Data out in late-August is likely to see India’s 2Q22 (first quarter of FY23) GDP growth mark a strong jump from 1Q, based on most lead indicators. Base effects will also have an outsized impact, as activity in the comparative year ago period was adversely affected by onset of the Delta variant, which extracted significant economic (real GDP plunged -17% qoq nsa) and humanitarian costs. Notably, the high base of FY22 and low base of the year before has lent to significant swings in yoy growth between quarters.

The DBS GDP Nowcast model for India – which captures the trend based on statistically significant monthly data – points to double digit growth. We forecast 2Q22 (1QFY23) at 16% yoy from 4.1% in the previous quarter, better than consensus. GVA growth is seen at 14.5%.

Our weekly activity gauge has recovered sharply, marking a consistent uptrend despite the Omicron wave in early 2022. Broad-based improvement in vaccination rates and relaxation of lockdowns benefited urban consumption, particularly on the back of a resumption in service sector activity, including contact intensive entertainment venues, hospitality, domestic/ international travel, restaurants, theatres etc. Unemployment rates have returned to pre-pandemic levels, with wage growth also improving, even as the labour participation rate lags 2019 levels.

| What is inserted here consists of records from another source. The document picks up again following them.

(** * Gold-layer analytics build: amortization, upserts and KPIs

    A shallow embedding of [src/glue/build_gold_layer/build_gold_analytics.py].
    A pandas DataFrame is a list of row records (row order and duplicates
    matter); a float64 column holds [num] values, where [None] is NaN and the
    finite values are exact rationals (rounding and infinities are not
    modelled); a datetime64 column holds [option Z] ticks, [None] being NaT;
    a Python exception is an explicit error result. *)

From Stdlib Require Import List ZArith QArith Qminmax Bool Lia Lqa.
From Stdlib Require Import Strings.String Strings.Ascii.
From Stdlib Require Import Sorting.Permutation Sorting.Sorted.
From Stdlib Require Import Structures.OrderedTypeEx.
Import ListNotations.

Local Open Scope Q_scope.

(** ** float64 values *)

Definition num := option Q.

Definition NaN : num := None.

Definition isna {A : Type} (x : option A) : bool :=
  match x with None => true | Some _ => false end.

Definition lift2 (f : Q -> Q -> Q) (x y : num) : num :=
  match x, y with
  | Some a, Some b => Some (f a b)
  | _, _ => NaN
  end.

Definition nadd : num -> num -> num := lift2 Qplus.
Definition nsub : num -> num -> num := lift2 Qminus.
Definition nmul : num -> num -> num := lift2 Qmult.

(** float64 division; a zero divisor gives a non-finite value, rendered NaN. *)
Definition ndiv (x y : num) : num :=
  match x, y with
  | Some a, Some b => if Qeq_bool b 0 then NaN else Some (a / b)
  | _, _ => NaN
  end.

(** [x < y] on floats: false as soon as one side is NaN. *)
Definition nltb (x y : num) : bool :=
  match x, y with
  | Some a, Some b => negb (Qle_bool b a)
  | _, _ => false
  end.

(** Python's builtin [min(a, b)]: [b] if [b < a], else [a]. *)
Definition pymin (a b : num) : num := if nltb b a then b else a.

(** Python's builtin [max(a, b)]: [b] if [b > a], else [a]. *)
Definition pymax (a b : num) : num := if nltb a b then b else a.

(** Equality of float cells: both NaN, or equal as rationals. *)
Definition num_eq (x y : num) : Prop :=
  match x, y with
  | Some a, Some b => a == b
  | None, None => True
  | _, _ => False
  end.

Definition num_le (x y : num) : Prop :=
  match x, y with
  | Some a, Some b => a <= b
  | _, _ => False
  end.

Infix "=n=" := num_eq (at level 70, no associativity).

(** ** Generic DataFrame operations *)

Section Frames.
Context {A : Type}.

(** [DataFrame.sort_values] as a stable sort: rows that compare equal keep
    their input order, in either direction, and a missing sort key goes
    last.  [leb x y] says that [x] may stand before [y]. *)
Fixpoint insert_row (leb : A -> A -> bool) (x : A) (l : list A) : list A :=
  match l with
  | [] => [x]
  | y :: l' => if leb x y then x :: l else y :: insert_row leb x l'
  end.

Definition sort_values (leb : A -> A -> bool) (l : list A) : list A :=
  fold_right (insert_row leb) [] l.

(** [drop_duplicates(subset=[key], keep='first')]. *)
Fixpoint drop_duplicates (key : A -> string) (l : list A) : list A :=
  match l with
  | [] => []
  | x :: t =>
      x :: filter (fun y => negb (key y =? key x)%string)
             (drop_duplicates key t)
  end.

(** Rows that an order cannot tell apart. *)
Definition tied (leb : A -> A -> bool) (c x : A) : bool :=
  leb c x && leb x c.
End Frames.

(** [Series.unique()]: distinct values in order of first appearance. *)
Definition unique (l : list string) : list string :=
  drop_duplicates (fun s => s) l.

(** Ascending order on a datetime column, NaT last. *)
Definition date_leb (a b : option Z) : bool :=
  match a, b with
  | _, None => true
  | None, Some _ => false
  | Some x, Some y => (x <=? y)%Z
  end.

(** Descending order on a datetime column, NaT last. *)
Definition date_geb (a b : option Z) : bool :=
  match a, b with
  | _, None => true
  | None, Some _ => false
  | Some x, Some y => (y <=? x)%Z
  end.

(** Ascending order on a pair of columns (loan_id, payment_date). *)
Definition by_loan_and_date {A : Type} (lid : A -> string)
    (pd : A -> option Z) (x y : A) : bool :=
  if (lid x =? lid y)%string
  then date_leb (pd x) (pd y)
  else String.leb (lid x) (lid y).

(** ** Tables *)

(** Silver loan repayments, as written by the repayments transformer:
    the three identifiers are strings, dates and the amount may be missing. *)
Record Repayment := mkRepayment {
  r_repayment_id : string;
  r_loan_id : string;
  r_customer_id : string;
  r_due_date : option Z;
  r_payment_date : option Z;
  r_amount_paid : num;
  r_status : string;
  r_days_past_due : option Z
}.

Record DimLoan := mkDimLoan {
  dl_loan_id : string;
  dl_customer_id : string;
  dl_loan_amount : num;
  dl_interest_rate : num;
  dl_term_months : num;
  dl_approval_status : option string;
  dl_updated_date : option Z
}.

(** A row of the frame [fact] inside [calculate_amortization]: the
    repayment, the columns joined from dim_loan and the three outputs. *)
Record AmortRow := mkAmortRow {
  a_rep : Repayment;
  a_loan_amount : num;
  a_interest_rate : num;
  a_term_months : num;
  a_outstanding_balance : num;
  a_principal_paid : num;
  a_interest_paid : num
}.

Definition a_loan_id (r : AmortRow) : string := r_loan_id (a_rep r).
Definition a_payment_date (r : AmortRow) : option Z := r_payment_date (a_rep r).
Definition a_amount_paid (r : AmortRow) : num := r_amount_paid (a_rep r).

Definition set_outputs (r : AmortRow) (ob pp ip : num) : AmortRow :=
  mkAmortRow (a_rep r) (a_loan_amount r) (a_interest_rate r) (a_term_months r)
             ob pp ip.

Rural consumption was mixed, especially non-farm activity which lagged the lift in urban demand. Farm incomes likely received a boost from the positive terms of trade.

Banks’ credit growth also rose in the period, whilst deposits accumulation slowed. On the fiscal math, higher spending needs from increase in subsidies, cuts in excise duties etc. were offset by higher revenue collections – direct and indirect. Government’s revenue expenditure ex interest payments rose 3.5% yoy from a fall in 1Q22 as well as comparable period year before.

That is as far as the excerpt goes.